The Premier League's biggest clubs are failing to find support for a redesign of the division's TV money distribution which would see them gain a greater share.
Last season's top six clubs — Manchester United, Arsenal, Tottenham, Liverpool, Chelsea and Manchester City — want to end equal distribution of the £3.2bn the league makes from overseas broadcasting rights.
The six clubs, who most often represent the Premier League in European competitions, argue that they deserve a greater slice of the pie as it is their larger global fanbases that drive foreign TV companies' interest.

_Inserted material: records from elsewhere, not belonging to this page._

(** * pymedphys: DICOM dose toolbox and Pinnacle export facade

    A shallow embedding of

    - [pymedphys_dicom/dicom/dose.py] (dose interpolation, depth doses and
      profiles, structure masks, dose volume histograms), and
    - [pymedphys_pinnacle/exporttool/pinnacle.py] (the [Pinnacle] class),

    together with the properties the specification states about them.

    Conventions.
    - A Python exception is a value of [exn]; a call that can raise returns
      [result A].  Code that also mutates an object or calls a collaborator
      with an effect runs in a state monad whose state survives an exception,
      as a Python object does.
    - numpy's float64 numbers are modelled by exact rationals [Q]; a quotient
      that numpy evaluates to nan is [None] in [option Q].  Comparisons are
      the numeric ones ([Qeq_bool], [Qle_bool]).
    - Library calls (numpy, scipy, matplotlib) are modelled after their
      documented behaviour; collaborators of the repository whose code is not
      part of the sources ([pull_structure], [require_gantries_be_zero],
      [pinn_to_dict], ...) are parameters. *)

From Stdlib Require Import String Ascii List ZArith QArith Qround Lia Lqa Bool.
From stdpp Require Import base list strings gmap pretty.
Import ListNotations.

Set Warnings "-register-all".
#[local] Open Scope string_scope.

(** ** Python exceptions and results *)

Module py.

Inductive exn :=
| ValueError (msg : string)
| TypeError (msg : string)
| IndexError (msg : string)
| KeyError (key : string)
| AttributeError (msg : string)
| AssertionError
| Raised (msg : string).  (* an exception raised inside a collaborator *)

Inductive result (A : Type) :=
| Ok (a : A)
| Error (e : exn).
Arguments Ok {A} a.
Arguments Error {A} e.

Definition bind {A B} (m : result A) (k : A -> result B) : result B :=
  match m with
  | Ok a => k a
  | Error e => Error e
  end.

Definition is_error {A} (m : result A) : Prop :=
  match m with Ok _ => False | Error _ => True end.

Premier League chairman Richard Scudamore's proposed compromise of just 35 per cent of overseas rights being distributed by league position — presented to clubs at a meeting of club executives — only won over Everton, Leicester City and West Ham, according to reports.
A formal vote on the reforms set for next week requires the support of at least 14 clubs.
Clubs who finish near the top of the Premier League already earn a greater share of its end-of-season payments — last season's champions Chelsea won £150m while bottom club Sunderland finished with £93.5m.
Commercial revenue, overseas TV money and a portion of domestic TV money is currently equally split amongst Premier League clubs, but bigger teams still make more from merit-based payments as well as "facility fees" based on the number of home fixtures broadcast live.
Last season every club in the division made £39.1m in overseas TV rights.